- **Data for review**:
(** X14.  Whenever [main] was given a script path and returns, it has closed
    the channel exactly once, after everything else; when closing
    succeeds it then calls [process.exit(0)], the last event, and when
    closing fails [process.exit] is not called and the exception of
    [close] is what [main] raises, whatever happened before. *)
Theorem main_tears_down rt fuel s r s' :
  3 <= List.length (process_argv rt) ->
  main rt fuel s = Some (r, s') ->
  exists evs c,
    events_since s s'
    = evs ++ EvMcpClose c :: match c with inr _ => [EvExit 0] | inl _ => [] end
    /\ Forall (fun ev => is_teardown ev = false) evs
    /\ match c with inl e => r = inl e | inr _ => True end.
Proof.
  intros Hlen. rewrite main_unfold.
  apply Nat.ltb_ge in Hlen as ->.
  destruct (connectToServer_events rt (nth 2 (process_argv rt) "") s)
    as (cevs & Hct & Hcevs).
  assert (Hcevs' : Forall (fun ev => is_teardown ev = false) cevs).
  { eapply Forall_impl; [exact Hcevs|]. by intros [] ?. }
  assert (Hfin : forall s1 evs,
             trace s1 = trace s ++ evs ->
             Forall (fun ev => is_teardown ev = false) evs ->
             cleanup_and_exit rt s1 = (r, s') ->
             exists evs c,
               events_since s s'
               = evs ++ EvMcpClose c :: match c with inr _ => [EvExit 0] | inl _ => [] end
               /\ Forall (fun ev => is_teardown ev = false) evs
               /\ match c with inl e => r = inl e | inr _ => True end).
  { intros s1 evs Ht Hevs. unfold cleanup_and_exit.
    destruct (mcp_close rt (trace s1)) as [e'|u'] eqn:Hclose; intros [= <- <-].
    - exists evs, (inl e'). split; [|done].
      apply events_since_trace. simpl. by rewrite Ht, <- app_assoc.
    - exists evs, (inr u'). split; [|done].
      apply events_since_trace. simpl. by rewrite Ht, <- app_assoc. }
  destruct (connectToServer rt _ s) as [[e|u] s1]; simpl in Hct.
  - intros [= Hc]. by eapply Hfin.
  - destruct (chatLoop rt fuel s1) as [[r2 s2]|] eqn:Hchat; [|done].
    apply chatLoop_shape in Hchat as (evs & -> & Hsess).
    intros [= Hc]. eapply Hfin; [| |exact Hc].
    + simpl. rewrite Hct, <- app_assoc. reflexivity.
    + apply Forall_app. split; [done|].
      constructor; [done|]. apply Forall_app. split; [|by repeat constructor].
      eapply Forall_impl; [exact Hsess|]. by intros [] ?.
Qed.

Lemma main_tears_down_witness :
  match main host_with_key 3 initial with
  | Some (r, s') =>
      exists evs c,
        events_since initial s'
        = evs ++ EvMcpClose c :: match c with inr _ => [EvExit 0] | inl _ => [] end
        /\ Forall (fun ev => is_teardown ev = false) evs
        /\ match c with inl e => r = inl e | inr _ => True end
  | None => False
  end.
Proof.
  destruct (main host_with_key 3 initial) as [[r s']|] eqn:Hrun.
  - apply (main_tears_down host_with_key 3 initial r s'); [vm_compute; lia | exact Hrun].
  - vm_compute in Hrun. discriminate.
Defined.

(* ===================================================================== *)
(** ** Which inputs end the session, which paths are accepted             *)
(* ===================================================================== *)





Lemma append_cons c a b : String c a +:+ b = String c (a +:+ b).
Proof. reflexivity. Qed.

Lemma length_append a b :
  String.length (a +:+ b) = String.length a + String.length b.
Proof.
  induction a as [|c a IH]; [done|].
  rewrite append_cons. simpl. by rewrite IH.
Qed.

Lemma substring_all s : substring 0 (String.length s) s = s.
Proof. induction s as [|c s IH]; [done|]. simpl. by rewrite IH. Qed.

Lemma substring_suffix pre suf :
  substring (String.length pre) (String.length suf) (pre +:+ suf) = suf.
Proof.
  induction pre as [|c pre IH]; [apply substring_all|].
  rewrite append_cons. simpl. exact IH.
Qed.

Lemma substring_split s : forall n,
  n <= String.length s ->
  s = substring 0 n s +:+ substring n (String.length s - n) s.
Proof.
  induction s as [|c s IH]; intros n Hn.
  - simpl in Hn. assert (n = 0) as -> by lia. done.
  - destruct n as [|n].
    + simpl. by rewrite substring_all.
    + simpl in Hn |- *. rewrite append_cons. f_equal. apply IH. lia.
Qed.

(** [endsWith] holds exactly of the strings that are some prefix
    followed by the suffix. *)
Lemma endsWith_spec s suffix :
  endsWith s suffix = true <-> exists pre, s = pre +:+ suffix.
Proof.
  unfold endsWith. split.
  - intros H. apply andb_prop in H as [Hle Heq].
    apply Nat.leb_le in Hle. apply String.eqb_eq in Heq.
    exists (substring 0 (String.length s - String.length suffix) s).
    pose proof (substring_split s (String.length s - String.length suffix)) as H.
    replace (String.length s - (String.length s - String.length suffix))
      with (String.length suffix) in H by lia.
    rewrite Heq in H. apply H. lia.
  - intros [pre ->]. rewrite length_append.
    apply andb_true_intro. split; [apply Nat.leb_le; lia|].
    replace (String.length pre + String.length suffix - String.length suffix)
      with (String.length pre) by lia.
    rewrite substring_suffix. apply String.eqb_refl.
Qed.

(** X16.  The connection step creates a transport exactly for the paths that
    are some text followed by [.js] or by [.py] (the bare names [.js]
    and [.py] included; the comparison is case sensitive); for every
    other path it creates none. *)
Theorem connectToServer_accepted_paths rt path s :
  In (EvNewTransport (transport_for rt path))
    (events_since s (snd (connectToServer rt path s)))
  <-> exists base, path = base +:+ ".js" \/ path = base +:+ ".py".
Proof.
  assert (Hext : negb (endsWith path ".js") && negb (endsWith path ".py") = false
                 <-> exists base, path = base +:+ ".js" \/ path = base +:+ ".py").
  { split.
    - intros H. apply andb_false_iff in H as [H|H]; apply negb_false_iff in H;
        apply endsWith_spec in H as [base ->]; exists base; tauto.
    - intros [base [->| ->]]; apply andb_false_iff; [left|right];
        apply negb_false_iff, endsWith_spec; by exists base. }
  rewrite <- Hext. rewrite connectToServer_unfold.
  destruct (negb (endsWith path ".js") && negb (endsWith path ".py")).
  - cbn [snd]. rewrite events_since_add. split; [|done].
    intros [H|[]]. discriminate.
  - split; [done|]. intros _. cbv zeta.
    destruct (mcp_connect rt _ _) as [e|u];
      [|destruct (mcp_listTools rt _) as [e|discovered]];
      (erewrite events_since_trace by reflexivity); by left.
Qed.

Lemma connectToServer_accepted_paths_witness :
  In (EvNewTransport (transport_for host_one_tool "tools/server.py"))
    (events_since initial (snd (connectToServer host_one_tool "tools/server.py" initial))).
Proof.
  apply connectToServer_accepted_paths. exists "tools/server". by right.
Defined.

(** X17.  The phases of a run of [main] that connected and returned: first
    the connection step (transport, handshake, discovery), once; then
    the session, between the creation and the closing of the line
    reader, which holds every prompt, model call and tool invocation;
    then the teardown (closing the channel, exit). *)
Theorem main_phases rt fuel s r s' :
  3 <= List.length (process_argv rt) ->
  fst (connectToServer rt (nth 2 (process_argv rt) "") s) = inr tt ->
  main rt fuel s = Some (r, s') ->
  exists cevs sevs tevs,
    events_since s s' = cevs ++ [EvCreateInterface] ++ sevs ++ [EvRlClose] ++ tevs
    /\ Forall (fun ev => is_connection_event ev = true) cevs
    /\ Forall (fun ev => is_session_event ev = true) sevs
    /\ Forall (fun ev => is_teardown ev = true) tevs
    /\ tevs <> [].
Proof.
  intros Hlen Hconn. rewrite main_unfold.
  apply Nat.ltb_ge in Hlen as ->.
  destruct (connectToServer_events rt (nth 2 (process_argv rt) "") s)
    as (cevs & Hct & Hcevs).
  destruct (connectToServer rt _ s) as [[e|u] s1]; simpl in Hct, Hconn; [done|].
  destruct (chatLoop rt fuel s1) as [[r2 s2]|] eqn:Hchat; [|done].
  apply chatLoop_shape in Hchat as (sevs & -> & Hsevs).
  unfold cleanup_and_exit. simpl trace. rewrite Hct.
  destruct (mcp_close rt _) as [e'|u'] eqn:Hclose; intros [= <- <-].
  - exists cevs, sevs, [EvMcpClose (inl e')].
    split; [|by repeat split; try done; repeat constructor].
    apply events_since_trace. simpl. rewrite Hct, <- !app_assoc. simpl.
    by rewrite <- !app_assoc.
  - exists cevs, sevs, [EvMcpClose (inr u'); EvExit 0].
    split; [|by repeat split; try done; repeat constructor].
    apply events_since_trace. simpl. rewrite Hct, <- !app_assoc. simpl.
    by rewrite <- !app_assoc.
Qed.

- **Your objective**: Look over the material above and report how many of its lines have the string "Hconn" in them, nothing more.

- **Written reply**: 2